How To Reduce Your Exposure To Chemicals At Home

The reality is we can’t completely remove chemicals from our lives, because they are in everything we come in contact with today. Some chemical exposures are not harmful to the human body, and others are incredibly harmful. Harmful chemicals can enter your body through what you breathe, eat, drink and can be absorbed through the skin too. We are focusing on making the best and safest clothing for your baby and toddler. Here are some tips to reduce your daily exposure to chemicals around you.


Remodeling The Home

Was your house built before 1970? If so, it might contain asbestos, mercury and or lead. Before you start any renovations in your home, make sure you have a quick home inspection done to determine if there are any of these chemicals present.

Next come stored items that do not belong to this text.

(** Password reset.  The new hash replaces the one of the row read and
    all sessions of the user are removed in the same commit; a missing
    user or an invalid password commits nothing. *)
Theorem service_reset_password_correct c w d :
  idle w d →
  wp (service_reset_password c) (λ r w', ∃ d', idle w' d' ∧
    outcome R (reset_effect R c) (reset_cause R c) d r d') w.
Proof.
  intros Hidle. unfold service_reset_password. apply wp_bind_lift; [intros p Hp |].
  2:{ intros e He. exists d. split; [done |]. left. split; [reflexivity |]. right. exists d.
      split; [reflexivity |]. right. split; [by apply domain_errors in He | done]. }
  apply wp_bind. eapply wp_mono.
  { apply (wp_read_uow _ (λ _ _, True) (reset_cause R c) w d); [done |].
    intros w1 d1 _ Htx1. eapply wp_find_required; [done | |].
    - intros x w2 d2 s2 ? ? _ _ _ ?. apply wp_ret. eapply body_ok; [done |].
      split; [done |]. by exists d1.
    - intros e w2 d2 s2 Hd2 Hs2 Htx2 He. eapply (abort_with (read_outcome R _ _)); [done | done | done | exact Hs2 |].
      eapply missing_caused; [| exact He]. intros e' [He' | He']; left; [left; exact He' | right; by left]. }
  cbv beta. intros [[] | e] w1 (d1 & Hi1 & Ho1); [| exists d1; split; [done | by left]].
  destruct Ho1 as [Hd1 _]. apply wp_bind. eapply wp_mono; [by apply hash_law |]. cbv beta.
  intros [h | e] w2 (d2 & Hd2 & Hi2 & Hh).
  2:{ exists d2. split; [done |]. left. split; [rel_trans | by left]. }
  eapply wp_mono.
  { apply (wp_write_uow (reset_password_body (rc_user_id c) h) (reset_effect R c) (reset_cause R c) w2 d2);
      [done |].
    intros w3 d3 _ Htx. by apply reset_password_body_outcome. }
  cbv beta. intros r w3 (d3 & Hi3 & Ho3). assert (Hd : R d d2) by rel_trans.
  exists d3. split; [done |].
  eapply outcome_pre; [apply _ | exact Hd | done].
Qed.


(** Deletion removes the user and, by the foreign key, its sessions in
    one commit; deleting a missing user raises and changes nothing. *)
Theorem service_delete_correct i w d :
  idle w d →
  wp (service_delete i) (λ r w', ∃ d', idle w' d' ∧
    outcome R (delete_effect i) (delete_cause R i) d r d') w.
Proof.
  intros Hidle. unfold service_delete.
  apply (wp_write_uow _ (delete_effect i) (delete_cause R i)); [done |].
  intros w1 d1 _ Htx. eapply wp_tx; [apply remove_law | done | |].
  - cbv beta. intros a w2 d2 s1 s2 Hd Hs Hpost Htx2.
    destruct (st_users s1 !! mk_user_id i) as [x |] eqn:Hx; destruct Hpost as [-> ->].
    + apply wp_bind, wp_ret.
      assert (Heff : delete_effect i tt s1 (drop_sessions (session_of (mk_user_id i)) (set_users (delete (mk_user_id i)) s1)))
        by (split; [by rewrite Hx | done]).
      eapply wp_commit; [done | |].
      * intros w3 s3 Hs3 Hu Htx3. eapply body_ok; [done |].
        eexists s1, _, s3. split_and!; [done | exact Heff | exact Hs3 | done | reflexivity].
      * intros e w3 d3 s3 Hd3 Htx3 He.
        eapply (abort_with (write_outcome R _ _) _ e w3 d1 d3 s3 s1); [done | done | rel_trans | rel_trans |].
        eapply commit_caused; [exact He |]. intros f s' Hs' Hsh. left.
        eapply conflict_own; [exact Heff | by apply later_of_rely | done].
    + apply wp_bind, wp_raise.
      eapply (abort_with (write_outcome R _ _)); [done | done | done | exact Hs |].
      right. split; [done |]. right. by split.
  - intros e w2 d2 s2 Hd Hs He Htx2.
    eapply (abort_with (write_outcome R _ _)); [done | done | done | exact Hs |].
    eapply stmt_caused; [done |]. intros f Hf. left. by apply conflict_now.
Qed.

(** Reading.  [get] returns the snapshot of the stored aggregate, or
    [UserNotFoundError] when there is none, and writes nothing. *)
Theorem service_get_correct i w d :
  idle w d →
  wp (service_get i) (λ r w', ∃ d', idle w' d' ∧
    read_outcome R (λ dto s, ∃ x, st_users s !! mk_user_id i = Some x ∧ dto = UserDTO_from_domain x)
      (lookup_cause R no_write i) d r d') w.
Proof.
  intros Hidle. unfold service_get. apply wp_bind. eapply wp_mono.
  { apply (wp_read_uow _ (λ a s, a = st_users s !! mk_user_id i) (lookup_cause R no_write i) w d); [done |].
    intros w1 d1 _ Htx. eapply wp_mono; [by apply (find_law (mk_user_id i)) |]. cbv beta.
    intros [a | e] w2 (d2 & s1 & Hd & Hs & Hr).
    - destruct Hr as (s2 & [-> ->] & Htx2). eapply body_ok; [done |]. split; [done |]. by exists s1.
    - destruct Hr as [He Htx2]. eapply (abort_with (read_outcome R _ _)); [done | done | done | exact Hs |].
      eapply stmt_caused; [done |]. intros f Hf. left. by apply conflict_now. }
  cbv beta. intros [[x |] | e] w1 (d1 & Hi & Ho).
  - destruct Ho as (Hd & s & Hs & Hx). apply wp_ret. exists d1. split; [done |]. split; [done |].
    exists s. split; [done |]. by exists x.
  - destruct Ho as (Hd & s & Hs & Hx). apply wp_raise. exists d1. split; [done |]. split; [done |].
    right. exists s. split; [done |]. right. by split.
  - exists d1. split; [done | apply Ho].
Qed.

(** Listing.  A page is a slice of all users, newest first and ties by
    descending identifier, with the total counted just before; the echo of
    offset and limit is exact and nothing is written. *)
Theorem service_list_correct offset limit w d :
  idle w d →
  wp (service_list offset limit) (λ r w', ∃ d', idle w' d' ∧ R d d' ∧
    match r with
    | Ok p => ∃ s0 s1 page, R d s0 ∧ R s0 s1 ∧ page_of s1 offset limit page
        ∧ p = mk_page_dto (map UserDTO_from_domain page) (Z.of_nat (size (st_users s0))) offset limit
    | Err e => foreign e = true ∨ ∃ s, R d s ∧ reported_conflict R e s
    end) w.
Proof.
  intros Hidle. unfold service_list. apply wp_bind. eapply wp_mono.
  { apply (wp_read_uow _ (λ a s1, ∃ s0, R d s0 ∧ R s0 s1 ∧ a.2 = Z.of_nat (size (st_users s0))
        ∧ page_of s1 offset limit a.1) (reported_conflict R) w d); [done |].
    intros w1 d1 Hd1 Htx. eapply wp_mono; [by apply find_page_law |]. cbv beta.
    intros r w2 (d2 & s0 & s1 & Hd & Hs0 & Hs1 & Htx2 & Hr).
    destruct r as [a | e].
    - eapply body_ok; [done |]. split; [done |]. exists s1. split; [rel_trans |]. exists s0. split; [rel_trans |]. by split.
    - eapply (abort_with (read_outcome R _ _) _ e w2 d1 d2 s1 s1); [done | done | done | rel_trans |].
      eapply stmt_caused; [done |]. intros f. apply conflict_now. }
  cbv beta. intros [[page total] | e] w1 (d1 & Hi & Ho).
  - destruct Ho as (Hd & s1 & Hs & s0 & Hs0 & Hs1 & Ht & Hp). apply wp_ret. exists d1. split_and!; auto.
    simpl in Ht. subst total. by exists s0, s1, page.
  - destruct Ho as [Hd He]. exists d1. split_and!; auto.
Qed.

(** The check of the unique values fails when, from [d] on, the name stays
    taken or the address stays taken. *)
Definition stays_taken n m d : Prop :=
  (∀ s, R d s → username_taken n None s) ∨ (∀ s, R d s → email_taken m None s).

Removing hazardous materials requires special care and specialized equipment as to not contaminate the rest of the house and the people still living in it.


Cleaning The Home

Many cleaning products today give off fumes that should not be breathed in. Some can burn the skin and irritate the eyes. Most cleaning chemicals are poisonous if swallowed. Let’s set the record, most cleaning chemicals on the market today are horrible for your body, pets, and baby. When you wash your dishes, clothing, and floors with these chemicals, it always leaves behind some kind of residue. Your baby and pets are exposed to that when they are on the floor. What about the countertops? Did you spray that with a chemical cleaner?

There are many great products on the market today that are 100% organic plant-based cleaners that work just as well or better than your chemical-based counterpart. Here are some good safe cleaners you can use at home that are safe for baby and you!

  • White vinegar (removes mildew and grease)
  • Lemon juice (good stain remover, glass cleaner, and deodorizer)
  • Baking Soda (mix with water, good all-purpose cleaner)
  • Olive oil ( great furniture polish)


Here are some pre-made plant-based cleaners that are 100% safe to use around the home!

  • Seventh Generation
  • Bronner’s Sal Suds
  • Biokleen Cleaners
  • Thieves Household Cleaner
  • Better Life Cleaner



Heating Your Home

If you live in New England, then you know that most people today heat their home with propane, oil, wood, wood-pellets and electric heat. Many also use space heaters to supplement the heat and keep the chill away.

What about kerosene heaters?

Kerosene heaters, ensure that your home has lots of heat and circulating air. Here are some of the dangers of using kerosene heaters inside your home. They produce carbon dioxide, soot, and carbon monoxide when used. If you are not in a well-ventilated space like a garage with the door open, then you could end up with carbon monoxide poisoning. Carbon monoxide is also present with propane and natural gas heaters. Make sure these types of heaters are adequately vented. Make sure you install a carbon-monoxide detector in your home near the heater. Carbon monoxide is dubbed the silent and deadly killer because you don’t know you are being poisoned until it's too late.


Food You Eat

The average American eats up to 70% of processed food. Everyone does it, we cruise down the grocery store ilse and see what looks good to eat without thinking about how that food was made or the chemicals that are in it. Cookies, crackers, cereal, soda and yes even yogurt are crammed with chemicals. Why so many chemicals? The main reason is so that food will sit on the shelf longer for the consumer to buy it. Doesn’t the FDA regulate this though?


"The FDA doesn't actually know how many additives are going into our food. This is in part because regulations are not only self-regulatory -- so the food industry is doing the testing -- but it's also voluntary," she said. "The ingredient companies don't actually have to tell the FDA about a new ingredient. If they choose to, they can simply just launch it into the market. The FDA doesn't know about them, and nobody else really knows about them."


The best course of action is get educated about the food you eat. If you can, grow your own food. Buy from local farmers markets fresh fruit, vegetables and meat. It might cost more, but most farmers today care about how they grow food and take great care to provide the best to local customers.


The Clothing You Wear

Your skin is the most significant organ on your body, and it absorbs all kinds of things each day into your body. What about the clothing you wear? How was it made? What chemicals were used to making those products? Numerous fabrics today contain chemical fabric softeners, detergents, VOCs which are volatile organic compounds. They also contain petrochemical dyes made from petroleum(OIL), dioxin-producing bleach and formaldehyde. Yes, formaldehyde, the stuff they use to embalm people after they die. There are just some of the chemicals that are in your clothing after you buy it. So what can you do about it?

Here are some practical suggestions to reduce the number of chemicals in your clothing.

  1. Choose clothes that are GOTS certified. This means the cotton plants have been grown without the use of chemicals and chemically laced ground. GOTS organization certifies the cotton is clean.
  2. Choose clothes that are made from organic flax
  3. Check to see what types of dyes they used? Were they organic dyes?
  4. Change the type of laundry soap you use to wash your clothing. Get a plant-based cleaner!
  5. Get rid of the dryer sheets! Use wool dryer balls, they dry your clothes faster and safer!


Again, while you may not be able to remove all chemicals from your life, you can certainly watch more closely what you put in your home, in your body, and on your body to live life a little healthier.